REQUIRED ACTION: Once the line containing "(** ** The stop by an error *)" is found in the entries below, restate it and each following line word for word, stopping after the line containing "assert (dc5v_debounce_state d".

TASK INPUT:
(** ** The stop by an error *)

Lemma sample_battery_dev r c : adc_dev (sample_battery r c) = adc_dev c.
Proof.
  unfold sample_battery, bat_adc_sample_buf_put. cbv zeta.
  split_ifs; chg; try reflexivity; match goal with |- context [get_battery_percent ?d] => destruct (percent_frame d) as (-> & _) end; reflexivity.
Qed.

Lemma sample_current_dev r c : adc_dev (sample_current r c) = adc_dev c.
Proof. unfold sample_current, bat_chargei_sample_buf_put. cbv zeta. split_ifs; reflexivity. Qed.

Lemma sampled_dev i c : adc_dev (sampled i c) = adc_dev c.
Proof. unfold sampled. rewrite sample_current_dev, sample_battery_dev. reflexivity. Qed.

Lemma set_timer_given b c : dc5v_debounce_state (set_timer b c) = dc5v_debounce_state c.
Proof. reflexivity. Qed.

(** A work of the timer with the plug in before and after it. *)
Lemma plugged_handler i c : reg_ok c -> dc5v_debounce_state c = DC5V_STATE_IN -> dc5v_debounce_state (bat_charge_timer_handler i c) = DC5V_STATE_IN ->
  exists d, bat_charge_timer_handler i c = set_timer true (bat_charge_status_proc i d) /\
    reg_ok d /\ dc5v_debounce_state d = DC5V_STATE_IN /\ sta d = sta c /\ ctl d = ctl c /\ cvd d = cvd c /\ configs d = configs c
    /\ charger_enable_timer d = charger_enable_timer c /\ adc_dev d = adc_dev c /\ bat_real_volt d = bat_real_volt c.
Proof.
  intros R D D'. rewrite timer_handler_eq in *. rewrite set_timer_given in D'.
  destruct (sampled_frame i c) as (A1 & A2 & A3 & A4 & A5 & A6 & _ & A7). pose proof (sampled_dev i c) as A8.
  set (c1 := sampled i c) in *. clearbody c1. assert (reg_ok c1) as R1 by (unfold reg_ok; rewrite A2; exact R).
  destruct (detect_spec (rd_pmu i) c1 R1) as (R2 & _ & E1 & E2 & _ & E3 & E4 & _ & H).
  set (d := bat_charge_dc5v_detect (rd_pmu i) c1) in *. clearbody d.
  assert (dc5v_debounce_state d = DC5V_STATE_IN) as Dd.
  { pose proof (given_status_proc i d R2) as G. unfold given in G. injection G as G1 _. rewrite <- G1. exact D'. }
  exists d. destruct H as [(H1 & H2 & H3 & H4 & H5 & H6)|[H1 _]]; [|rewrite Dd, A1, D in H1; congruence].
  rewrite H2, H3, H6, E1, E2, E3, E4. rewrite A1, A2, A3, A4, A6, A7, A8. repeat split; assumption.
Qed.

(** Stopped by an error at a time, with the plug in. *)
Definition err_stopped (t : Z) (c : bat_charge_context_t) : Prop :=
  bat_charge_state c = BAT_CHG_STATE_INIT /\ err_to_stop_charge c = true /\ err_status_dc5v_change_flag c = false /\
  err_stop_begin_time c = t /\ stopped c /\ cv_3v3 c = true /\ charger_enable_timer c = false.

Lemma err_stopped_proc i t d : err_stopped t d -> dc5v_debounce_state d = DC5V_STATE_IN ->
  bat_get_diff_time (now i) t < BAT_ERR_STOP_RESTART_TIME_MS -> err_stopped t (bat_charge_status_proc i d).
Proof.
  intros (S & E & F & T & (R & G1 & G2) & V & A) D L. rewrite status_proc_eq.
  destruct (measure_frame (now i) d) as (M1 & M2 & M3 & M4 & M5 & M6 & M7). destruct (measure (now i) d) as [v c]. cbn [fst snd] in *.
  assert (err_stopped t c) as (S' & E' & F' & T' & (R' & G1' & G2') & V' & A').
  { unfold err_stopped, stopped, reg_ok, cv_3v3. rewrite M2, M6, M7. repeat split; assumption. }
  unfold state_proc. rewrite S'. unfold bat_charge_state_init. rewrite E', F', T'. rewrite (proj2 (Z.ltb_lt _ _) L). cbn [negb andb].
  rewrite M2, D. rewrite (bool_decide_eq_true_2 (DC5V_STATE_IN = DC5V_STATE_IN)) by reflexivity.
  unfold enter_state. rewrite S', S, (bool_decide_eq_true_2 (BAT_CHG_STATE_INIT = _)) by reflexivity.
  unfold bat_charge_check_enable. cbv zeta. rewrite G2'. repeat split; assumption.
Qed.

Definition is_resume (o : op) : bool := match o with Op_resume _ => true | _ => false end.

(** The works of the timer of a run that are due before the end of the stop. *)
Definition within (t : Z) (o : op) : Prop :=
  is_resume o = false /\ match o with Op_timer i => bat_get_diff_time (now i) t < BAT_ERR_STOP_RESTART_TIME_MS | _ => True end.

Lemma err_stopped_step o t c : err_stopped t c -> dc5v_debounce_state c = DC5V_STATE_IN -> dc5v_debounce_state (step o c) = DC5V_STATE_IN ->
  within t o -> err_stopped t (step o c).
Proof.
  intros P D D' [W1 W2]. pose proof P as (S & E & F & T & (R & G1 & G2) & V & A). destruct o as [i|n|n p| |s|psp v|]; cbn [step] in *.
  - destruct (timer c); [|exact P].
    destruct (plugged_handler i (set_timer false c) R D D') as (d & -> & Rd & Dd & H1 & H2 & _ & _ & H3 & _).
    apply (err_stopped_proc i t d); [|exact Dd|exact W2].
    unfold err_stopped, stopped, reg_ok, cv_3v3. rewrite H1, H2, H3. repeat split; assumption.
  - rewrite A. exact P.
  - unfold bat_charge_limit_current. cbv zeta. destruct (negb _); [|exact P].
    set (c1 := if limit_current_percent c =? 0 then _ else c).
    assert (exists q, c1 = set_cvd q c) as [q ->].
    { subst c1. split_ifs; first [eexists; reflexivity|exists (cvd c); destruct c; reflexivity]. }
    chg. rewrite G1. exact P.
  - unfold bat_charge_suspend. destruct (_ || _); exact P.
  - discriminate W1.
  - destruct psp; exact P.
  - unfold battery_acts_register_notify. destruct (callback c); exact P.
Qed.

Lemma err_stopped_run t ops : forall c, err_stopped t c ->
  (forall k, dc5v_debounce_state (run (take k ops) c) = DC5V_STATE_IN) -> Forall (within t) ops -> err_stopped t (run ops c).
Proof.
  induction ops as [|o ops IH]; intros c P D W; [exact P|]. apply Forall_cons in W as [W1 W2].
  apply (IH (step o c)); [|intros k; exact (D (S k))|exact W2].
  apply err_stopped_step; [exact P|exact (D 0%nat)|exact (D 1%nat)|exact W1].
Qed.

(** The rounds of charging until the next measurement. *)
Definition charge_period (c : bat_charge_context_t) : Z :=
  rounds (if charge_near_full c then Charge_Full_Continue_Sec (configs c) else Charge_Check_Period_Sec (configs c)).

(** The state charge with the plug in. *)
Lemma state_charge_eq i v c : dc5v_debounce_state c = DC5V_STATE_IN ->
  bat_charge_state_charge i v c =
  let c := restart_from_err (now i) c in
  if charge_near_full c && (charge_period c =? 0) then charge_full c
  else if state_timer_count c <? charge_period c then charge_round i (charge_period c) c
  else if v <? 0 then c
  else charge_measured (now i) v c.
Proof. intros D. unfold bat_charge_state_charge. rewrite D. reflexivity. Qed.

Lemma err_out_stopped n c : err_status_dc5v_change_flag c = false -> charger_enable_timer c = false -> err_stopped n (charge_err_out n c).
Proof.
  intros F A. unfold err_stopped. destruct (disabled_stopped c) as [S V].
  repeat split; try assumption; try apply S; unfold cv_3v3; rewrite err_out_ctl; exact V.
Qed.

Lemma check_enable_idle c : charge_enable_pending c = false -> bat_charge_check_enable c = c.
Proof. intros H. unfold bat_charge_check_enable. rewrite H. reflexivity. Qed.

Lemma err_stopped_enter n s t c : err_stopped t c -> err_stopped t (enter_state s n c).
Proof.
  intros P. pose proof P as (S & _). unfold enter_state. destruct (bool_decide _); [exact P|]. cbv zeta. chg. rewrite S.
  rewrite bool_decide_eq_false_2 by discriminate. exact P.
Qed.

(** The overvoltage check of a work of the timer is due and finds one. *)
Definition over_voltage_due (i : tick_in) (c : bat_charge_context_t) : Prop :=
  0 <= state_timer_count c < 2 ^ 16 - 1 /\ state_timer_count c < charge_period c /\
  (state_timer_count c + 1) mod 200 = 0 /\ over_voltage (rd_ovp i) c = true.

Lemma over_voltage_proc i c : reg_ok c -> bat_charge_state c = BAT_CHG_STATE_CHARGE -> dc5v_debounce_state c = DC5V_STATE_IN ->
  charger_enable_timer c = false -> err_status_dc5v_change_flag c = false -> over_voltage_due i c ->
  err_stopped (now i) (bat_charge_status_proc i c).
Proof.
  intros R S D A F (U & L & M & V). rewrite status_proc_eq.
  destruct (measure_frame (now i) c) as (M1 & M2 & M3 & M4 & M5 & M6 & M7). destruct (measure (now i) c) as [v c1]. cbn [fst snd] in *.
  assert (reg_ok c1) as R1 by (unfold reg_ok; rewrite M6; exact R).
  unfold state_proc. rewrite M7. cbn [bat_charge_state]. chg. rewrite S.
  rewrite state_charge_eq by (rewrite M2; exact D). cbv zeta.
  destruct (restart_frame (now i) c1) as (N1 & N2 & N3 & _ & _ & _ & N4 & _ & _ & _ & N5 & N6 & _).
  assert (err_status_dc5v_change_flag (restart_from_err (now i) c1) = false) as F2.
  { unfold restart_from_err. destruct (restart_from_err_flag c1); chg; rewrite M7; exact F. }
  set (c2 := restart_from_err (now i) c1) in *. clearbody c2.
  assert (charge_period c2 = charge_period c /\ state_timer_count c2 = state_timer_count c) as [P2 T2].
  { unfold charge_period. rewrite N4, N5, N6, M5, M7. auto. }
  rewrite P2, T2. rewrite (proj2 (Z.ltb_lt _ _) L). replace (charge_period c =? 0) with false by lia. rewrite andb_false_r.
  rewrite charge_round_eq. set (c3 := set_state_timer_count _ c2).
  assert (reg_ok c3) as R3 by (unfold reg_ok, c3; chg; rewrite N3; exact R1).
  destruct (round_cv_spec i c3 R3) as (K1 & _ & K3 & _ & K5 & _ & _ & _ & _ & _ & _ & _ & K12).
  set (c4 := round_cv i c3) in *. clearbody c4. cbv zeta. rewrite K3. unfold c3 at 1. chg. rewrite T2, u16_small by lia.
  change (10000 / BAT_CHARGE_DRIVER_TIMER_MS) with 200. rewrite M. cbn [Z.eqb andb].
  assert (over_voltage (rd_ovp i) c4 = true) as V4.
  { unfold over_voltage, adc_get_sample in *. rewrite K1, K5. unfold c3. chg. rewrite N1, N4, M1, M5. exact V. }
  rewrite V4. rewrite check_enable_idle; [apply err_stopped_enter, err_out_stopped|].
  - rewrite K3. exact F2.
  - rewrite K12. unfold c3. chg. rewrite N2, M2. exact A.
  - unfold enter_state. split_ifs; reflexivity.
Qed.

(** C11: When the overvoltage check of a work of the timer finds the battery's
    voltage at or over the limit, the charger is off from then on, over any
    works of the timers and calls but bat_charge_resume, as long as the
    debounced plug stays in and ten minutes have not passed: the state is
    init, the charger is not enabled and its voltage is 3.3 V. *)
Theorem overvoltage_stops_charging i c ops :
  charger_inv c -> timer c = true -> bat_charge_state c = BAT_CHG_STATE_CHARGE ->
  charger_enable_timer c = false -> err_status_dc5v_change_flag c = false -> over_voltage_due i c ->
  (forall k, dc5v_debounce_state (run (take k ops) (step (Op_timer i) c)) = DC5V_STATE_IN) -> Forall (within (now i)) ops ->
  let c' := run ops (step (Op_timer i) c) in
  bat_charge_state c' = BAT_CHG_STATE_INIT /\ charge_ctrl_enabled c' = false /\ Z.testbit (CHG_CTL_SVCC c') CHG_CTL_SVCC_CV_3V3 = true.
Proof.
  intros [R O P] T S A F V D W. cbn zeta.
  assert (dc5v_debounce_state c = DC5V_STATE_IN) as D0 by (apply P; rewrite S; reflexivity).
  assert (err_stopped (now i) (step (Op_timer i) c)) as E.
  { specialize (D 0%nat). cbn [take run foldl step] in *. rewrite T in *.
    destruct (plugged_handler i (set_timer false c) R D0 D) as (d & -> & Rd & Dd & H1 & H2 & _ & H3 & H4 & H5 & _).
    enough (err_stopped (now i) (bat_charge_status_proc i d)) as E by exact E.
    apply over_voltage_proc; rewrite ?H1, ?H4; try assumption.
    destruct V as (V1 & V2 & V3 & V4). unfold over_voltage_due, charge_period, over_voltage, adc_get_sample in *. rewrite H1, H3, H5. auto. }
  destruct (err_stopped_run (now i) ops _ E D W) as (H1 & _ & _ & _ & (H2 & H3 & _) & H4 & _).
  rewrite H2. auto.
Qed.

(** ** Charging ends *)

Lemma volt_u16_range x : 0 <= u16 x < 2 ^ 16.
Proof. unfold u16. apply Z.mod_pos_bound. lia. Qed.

* * *

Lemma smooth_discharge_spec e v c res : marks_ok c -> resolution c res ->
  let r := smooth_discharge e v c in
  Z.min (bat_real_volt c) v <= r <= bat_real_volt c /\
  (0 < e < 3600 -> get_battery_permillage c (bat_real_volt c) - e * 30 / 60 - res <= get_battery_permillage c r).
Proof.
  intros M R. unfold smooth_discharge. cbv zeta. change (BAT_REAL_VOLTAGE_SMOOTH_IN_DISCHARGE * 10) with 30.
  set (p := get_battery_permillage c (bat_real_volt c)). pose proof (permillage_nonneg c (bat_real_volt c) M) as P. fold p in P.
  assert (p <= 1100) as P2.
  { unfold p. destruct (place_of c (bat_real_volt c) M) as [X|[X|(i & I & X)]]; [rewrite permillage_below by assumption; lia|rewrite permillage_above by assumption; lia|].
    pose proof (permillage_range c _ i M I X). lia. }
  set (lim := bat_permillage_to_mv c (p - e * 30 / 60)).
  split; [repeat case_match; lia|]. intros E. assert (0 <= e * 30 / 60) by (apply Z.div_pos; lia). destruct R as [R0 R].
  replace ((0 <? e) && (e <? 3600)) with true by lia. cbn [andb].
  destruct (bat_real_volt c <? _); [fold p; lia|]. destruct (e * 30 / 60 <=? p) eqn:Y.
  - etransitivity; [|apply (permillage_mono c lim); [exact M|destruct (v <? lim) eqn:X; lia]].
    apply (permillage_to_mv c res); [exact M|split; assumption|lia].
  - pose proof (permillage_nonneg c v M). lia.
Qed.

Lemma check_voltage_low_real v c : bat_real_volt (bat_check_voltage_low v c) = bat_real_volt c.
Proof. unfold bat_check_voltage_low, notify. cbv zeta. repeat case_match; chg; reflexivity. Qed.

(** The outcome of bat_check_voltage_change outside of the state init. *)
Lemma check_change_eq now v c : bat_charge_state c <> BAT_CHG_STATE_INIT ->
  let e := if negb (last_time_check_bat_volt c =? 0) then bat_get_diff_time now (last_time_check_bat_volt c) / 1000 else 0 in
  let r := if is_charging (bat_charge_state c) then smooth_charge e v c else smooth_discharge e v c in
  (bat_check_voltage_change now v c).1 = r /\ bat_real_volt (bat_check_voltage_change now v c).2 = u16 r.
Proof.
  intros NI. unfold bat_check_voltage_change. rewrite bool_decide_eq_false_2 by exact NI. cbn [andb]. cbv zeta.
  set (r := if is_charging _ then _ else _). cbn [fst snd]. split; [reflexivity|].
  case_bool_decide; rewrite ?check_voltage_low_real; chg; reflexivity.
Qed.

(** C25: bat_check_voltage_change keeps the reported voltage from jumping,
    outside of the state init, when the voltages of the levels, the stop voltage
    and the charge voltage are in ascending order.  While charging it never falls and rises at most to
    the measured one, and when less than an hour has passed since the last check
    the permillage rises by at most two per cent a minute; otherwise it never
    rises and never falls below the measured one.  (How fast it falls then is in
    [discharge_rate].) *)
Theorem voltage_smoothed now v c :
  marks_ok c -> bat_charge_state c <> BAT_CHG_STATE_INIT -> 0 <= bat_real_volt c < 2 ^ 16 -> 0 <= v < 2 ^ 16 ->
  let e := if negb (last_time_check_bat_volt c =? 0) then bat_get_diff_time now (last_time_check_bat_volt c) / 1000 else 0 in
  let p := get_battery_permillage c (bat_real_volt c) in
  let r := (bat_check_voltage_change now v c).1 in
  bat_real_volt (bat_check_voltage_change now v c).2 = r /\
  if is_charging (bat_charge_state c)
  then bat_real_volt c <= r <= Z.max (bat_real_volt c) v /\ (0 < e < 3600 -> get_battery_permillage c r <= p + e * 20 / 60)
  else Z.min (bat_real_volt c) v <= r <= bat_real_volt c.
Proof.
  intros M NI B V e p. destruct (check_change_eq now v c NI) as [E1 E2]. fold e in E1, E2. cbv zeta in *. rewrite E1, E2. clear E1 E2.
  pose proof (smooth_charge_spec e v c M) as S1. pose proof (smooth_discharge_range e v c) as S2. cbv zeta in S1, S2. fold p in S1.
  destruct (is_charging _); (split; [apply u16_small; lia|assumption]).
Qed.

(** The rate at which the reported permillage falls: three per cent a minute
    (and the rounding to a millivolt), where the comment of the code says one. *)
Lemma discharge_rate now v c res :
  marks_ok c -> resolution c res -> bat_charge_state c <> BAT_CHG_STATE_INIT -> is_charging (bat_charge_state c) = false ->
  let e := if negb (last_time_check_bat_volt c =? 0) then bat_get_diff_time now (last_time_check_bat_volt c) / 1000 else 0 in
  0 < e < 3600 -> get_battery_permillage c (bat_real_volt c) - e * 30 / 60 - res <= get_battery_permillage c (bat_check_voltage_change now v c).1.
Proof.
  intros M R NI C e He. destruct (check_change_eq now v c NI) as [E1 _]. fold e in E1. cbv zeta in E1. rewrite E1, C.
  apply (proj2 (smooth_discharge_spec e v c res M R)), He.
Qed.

---

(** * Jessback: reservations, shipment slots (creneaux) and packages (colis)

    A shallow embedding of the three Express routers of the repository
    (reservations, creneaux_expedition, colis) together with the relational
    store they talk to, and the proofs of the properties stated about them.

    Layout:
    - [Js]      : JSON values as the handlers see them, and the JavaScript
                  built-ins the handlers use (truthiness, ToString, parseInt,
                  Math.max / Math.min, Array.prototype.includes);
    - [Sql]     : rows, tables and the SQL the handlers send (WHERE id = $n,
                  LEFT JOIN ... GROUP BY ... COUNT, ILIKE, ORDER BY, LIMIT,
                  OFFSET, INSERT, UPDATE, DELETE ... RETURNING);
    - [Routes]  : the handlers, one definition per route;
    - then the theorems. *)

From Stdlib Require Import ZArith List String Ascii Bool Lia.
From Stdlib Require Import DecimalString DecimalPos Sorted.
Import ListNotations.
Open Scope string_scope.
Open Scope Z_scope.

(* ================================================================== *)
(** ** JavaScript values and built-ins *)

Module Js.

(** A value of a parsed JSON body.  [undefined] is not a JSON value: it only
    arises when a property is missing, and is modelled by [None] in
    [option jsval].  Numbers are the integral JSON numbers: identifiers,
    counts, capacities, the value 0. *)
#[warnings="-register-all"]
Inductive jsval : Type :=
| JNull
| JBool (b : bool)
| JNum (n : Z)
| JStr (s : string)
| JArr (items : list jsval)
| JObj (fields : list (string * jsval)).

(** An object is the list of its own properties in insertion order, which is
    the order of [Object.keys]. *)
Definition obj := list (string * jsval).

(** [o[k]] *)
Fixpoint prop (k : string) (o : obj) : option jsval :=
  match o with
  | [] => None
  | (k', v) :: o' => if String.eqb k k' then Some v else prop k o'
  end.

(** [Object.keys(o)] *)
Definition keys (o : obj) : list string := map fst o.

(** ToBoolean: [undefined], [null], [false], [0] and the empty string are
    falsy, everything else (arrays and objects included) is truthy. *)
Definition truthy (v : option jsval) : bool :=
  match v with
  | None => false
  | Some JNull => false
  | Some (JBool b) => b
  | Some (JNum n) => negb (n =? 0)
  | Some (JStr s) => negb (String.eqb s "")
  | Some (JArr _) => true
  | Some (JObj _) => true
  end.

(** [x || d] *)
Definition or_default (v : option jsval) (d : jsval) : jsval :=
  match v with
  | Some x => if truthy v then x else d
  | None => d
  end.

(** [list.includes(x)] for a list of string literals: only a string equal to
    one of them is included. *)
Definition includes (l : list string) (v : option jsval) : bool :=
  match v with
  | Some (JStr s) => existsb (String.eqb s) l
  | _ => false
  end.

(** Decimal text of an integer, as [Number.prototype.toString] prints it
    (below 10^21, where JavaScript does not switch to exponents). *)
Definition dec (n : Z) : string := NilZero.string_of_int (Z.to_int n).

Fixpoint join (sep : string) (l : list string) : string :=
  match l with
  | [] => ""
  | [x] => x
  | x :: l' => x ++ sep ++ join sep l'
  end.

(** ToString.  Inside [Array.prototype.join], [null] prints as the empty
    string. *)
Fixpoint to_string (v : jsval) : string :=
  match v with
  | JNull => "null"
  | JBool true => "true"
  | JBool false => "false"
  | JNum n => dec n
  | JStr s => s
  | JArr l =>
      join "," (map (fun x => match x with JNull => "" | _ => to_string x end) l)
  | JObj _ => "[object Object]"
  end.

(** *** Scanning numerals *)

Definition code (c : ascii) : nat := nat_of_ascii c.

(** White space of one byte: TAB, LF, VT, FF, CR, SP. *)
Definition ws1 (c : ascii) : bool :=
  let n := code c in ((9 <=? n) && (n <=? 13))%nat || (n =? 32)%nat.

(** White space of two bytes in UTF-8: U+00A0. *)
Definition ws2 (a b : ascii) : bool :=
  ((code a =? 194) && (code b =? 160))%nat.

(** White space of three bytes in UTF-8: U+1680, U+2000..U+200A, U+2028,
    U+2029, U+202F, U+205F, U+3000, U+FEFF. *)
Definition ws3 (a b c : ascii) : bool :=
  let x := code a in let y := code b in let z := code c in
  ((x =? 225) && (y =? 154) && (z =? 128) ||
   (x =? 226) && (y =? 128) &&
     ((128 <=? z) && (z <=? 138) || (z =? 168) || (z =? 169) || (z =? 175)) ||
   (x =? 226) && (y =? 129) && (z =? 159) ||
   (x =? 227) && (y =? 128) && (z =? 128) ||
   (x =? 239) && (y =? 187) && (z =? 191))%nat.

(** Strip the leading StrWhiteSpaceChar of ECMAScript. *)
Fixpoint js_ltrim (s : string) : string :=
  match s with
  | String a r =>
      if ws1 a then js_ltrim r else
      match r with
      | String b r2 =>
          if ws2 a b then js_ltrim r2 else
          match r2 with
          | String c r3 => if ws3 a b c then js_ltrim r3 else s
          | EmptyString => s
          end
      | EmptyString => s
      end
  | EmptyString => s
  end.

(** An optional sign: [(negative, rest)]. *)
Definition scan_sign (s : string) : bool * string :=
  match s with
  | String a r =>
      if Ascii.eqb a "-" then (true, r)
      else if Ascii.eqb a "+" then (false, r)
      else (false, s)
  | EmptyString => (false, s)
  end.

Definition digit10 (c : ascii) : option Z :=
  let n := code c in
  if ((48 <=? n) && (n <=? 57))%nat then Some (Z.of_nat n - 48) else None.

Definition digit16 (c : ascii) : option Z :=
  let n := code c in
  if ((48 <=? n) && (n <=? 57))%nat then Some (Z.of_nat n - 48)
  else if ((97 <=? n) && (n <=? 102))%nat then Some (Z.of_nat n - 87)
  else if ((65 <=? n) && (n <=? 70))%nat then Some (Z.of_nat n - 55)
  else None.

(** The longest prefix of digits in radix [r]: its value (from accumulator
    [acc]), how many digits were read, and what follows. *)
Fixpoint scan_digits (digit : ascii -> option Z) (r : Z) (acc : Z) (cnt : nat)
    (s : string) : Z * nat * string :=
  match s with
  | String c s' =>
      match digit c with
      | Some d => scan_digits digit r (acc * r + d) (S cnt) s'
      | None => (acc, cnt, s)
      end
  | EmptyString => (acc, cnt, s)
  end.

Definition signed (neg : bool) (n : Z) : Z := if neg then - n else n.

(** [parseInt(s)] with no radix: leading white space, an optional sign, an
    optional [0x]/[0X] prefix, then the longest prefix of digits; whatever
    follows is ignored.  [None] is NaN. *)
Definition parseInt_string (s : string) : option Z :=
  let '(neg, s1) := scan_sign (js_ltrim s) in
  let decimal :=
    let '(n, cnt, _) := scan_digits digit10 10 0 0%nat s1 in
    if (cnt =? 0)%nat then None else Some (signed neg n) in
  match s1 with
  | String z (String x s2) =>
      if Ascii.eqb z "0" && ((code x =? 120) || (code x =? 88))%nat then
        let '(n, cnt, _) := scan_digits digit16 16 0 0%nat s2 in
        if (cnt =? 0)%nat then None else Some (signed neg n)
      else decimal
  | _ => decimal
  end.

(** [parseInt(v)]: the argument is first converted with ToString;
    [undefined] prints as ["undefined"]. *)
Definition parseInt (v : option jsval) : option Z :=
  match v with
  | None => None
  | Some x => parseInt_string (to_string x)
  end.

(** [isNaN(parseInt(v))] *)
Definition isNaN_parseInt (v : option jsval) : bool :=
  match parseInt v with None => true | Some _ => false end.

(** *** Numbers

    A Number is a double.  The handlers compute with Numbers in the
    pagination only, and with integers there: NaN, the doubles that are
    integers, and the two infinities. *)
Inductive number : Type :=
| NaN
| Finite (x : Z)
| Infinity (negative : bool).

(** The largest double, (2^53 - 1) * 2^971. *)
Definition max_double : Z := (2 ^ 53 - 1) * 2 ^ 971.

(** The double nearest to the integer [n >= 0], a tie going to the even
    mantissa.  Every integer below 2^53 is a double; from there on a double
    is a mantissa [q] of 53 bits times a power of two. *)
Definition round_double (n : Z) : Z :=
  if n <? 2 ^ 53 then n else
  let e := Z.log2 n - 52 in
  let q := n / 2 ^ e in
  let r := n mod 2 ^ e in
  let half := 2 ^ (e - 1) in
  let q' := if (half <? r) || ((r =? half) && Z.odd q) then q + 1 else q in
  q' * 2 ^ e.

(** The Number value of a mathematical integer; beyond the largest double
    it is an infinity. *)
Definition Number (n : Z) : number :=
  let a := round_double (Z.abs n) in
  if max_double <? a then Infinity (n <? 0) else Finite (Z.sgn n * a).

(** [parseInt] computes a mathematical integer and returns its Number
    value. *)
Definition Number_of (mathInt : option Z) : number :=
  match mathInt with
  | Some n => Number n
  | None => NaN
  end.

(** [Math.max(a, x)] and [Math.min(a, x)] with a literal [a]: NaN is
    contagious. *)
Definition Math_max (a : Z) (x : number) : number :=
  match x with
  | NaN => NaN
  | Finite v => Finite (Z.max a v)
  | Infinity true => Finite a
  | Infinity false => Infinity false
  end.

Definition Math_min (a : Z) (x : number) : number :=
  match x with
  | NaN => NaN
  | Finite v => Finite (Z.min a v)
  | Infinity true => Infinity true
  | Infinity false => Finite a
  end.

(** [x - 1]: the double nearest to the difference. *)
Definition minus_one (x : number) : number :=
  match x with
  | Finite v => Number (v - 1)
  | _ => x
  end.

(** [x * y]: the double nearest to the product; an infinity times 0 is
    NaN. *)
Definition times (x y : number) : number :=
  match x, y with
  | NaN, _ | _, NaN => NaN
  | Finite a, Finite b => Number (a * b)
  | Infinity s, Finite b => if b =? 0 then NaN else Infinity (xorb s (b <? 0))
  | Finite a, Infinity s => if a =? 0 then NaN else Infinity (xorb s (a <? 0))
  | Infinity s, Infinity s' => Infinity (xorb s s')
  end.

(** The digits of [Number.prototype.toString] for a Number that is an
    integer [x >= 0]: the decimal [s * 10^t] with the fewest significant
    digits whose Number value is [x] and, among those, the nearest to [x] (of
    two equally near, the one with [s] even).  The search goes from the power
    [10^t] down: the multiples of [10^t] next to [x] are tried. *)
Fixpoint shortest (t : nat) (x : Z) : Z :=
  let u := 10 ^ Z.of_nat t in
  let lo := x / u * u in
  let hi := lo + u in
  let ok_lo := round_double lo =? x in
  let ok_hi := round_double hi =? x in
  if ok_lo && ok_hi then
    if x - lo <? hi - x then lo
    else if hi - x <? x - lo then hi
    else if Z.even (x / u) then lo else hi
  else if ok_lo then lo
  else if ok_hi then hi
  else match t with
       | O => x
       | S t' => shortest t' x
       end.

THE ANSWER:
(** ** The stop by an error *)

Lemma sample_battery_dev r c : adc_dev (sample_battery r c) = adc_dev c.
Proof.
  unfold sample_battery, bat_adc_sample_buf_put. cbv zeta.
  split_ifs; chg; try reflexivity; match goal with |- context [get_battery_percent ?d] => destruct (percent_frame d) as (-> & _) end; reflexivity.
Qed.

Lemma sample_current_dev r c : adc_dev (sample_current r c) = adc_dev c.
Proof. unfold sample_current, bat_chargei_sample_buf_put. cbv zeta. split_ifs; reflexivity. Qed.

Lemma sampled_dev i c : adc_dev (sampled i c) = adc_dev c.
Proof. unfold sampled. rewrite sample_current_dev, sample_battery_dev. reflexivity. Qed.

Lemma set_timer_given b c : dc5v_debounce_state (set_timer b c) = dc5v_debounce_state c.
Proof. reflexivity. Qed.

(** A work of the timer with the plug in before and after it. *)
Lemma plugged_handler i c : reg_ok c -> dc5v_debounce_state c = DC5V_STATE_IN -> dc5v_debounce_state (bat_charge_timer_handler i c) = DC5V_STATE_IN ->
  exists d, bat_charge_timer_handler i c = set_timer true (bat_charge_status_proc i d) /\
    reg_ok d /\ dc5v_debounce_state d = DC5V_STATE_IN /\ sta d = sta c /\ ctl d = ctl c /\ cvd d = cvd c /\ configs d = configs c
    /\ charger_enable_timer d = charger_enable_timer c /\ adc_dev d = adc_dev c /\ bat_real_volt d = bat_real_volt c.
Proof.
  intros R D D'. rewrite timer_handler_eq in *. rewrite set_timer_given in D'.
  destruct (sampled_frame i c) as (A1 & A2 & A3 & A4 & A5 & A6 & _ & A7). pose proof (sampled_dev i c) as A8.
  set (c1 := sampled i c) in *. clearbody c1. assert (reg_ok c1) as R1 by (unfold reg_ok; rewrite A2; exact R).
  destruct (detect_spec (rd_pmu i) c1 R1) as (R2 & _ & E1 & E2 & _ & E3 & E4 & _ & H).
  set (d := bat_charge_dc5v_detect (rd_pmu i) c1) in *. clearbody d.
  assert (dc5v_debounce_state d = DC5V_STATE_IN) as Dd.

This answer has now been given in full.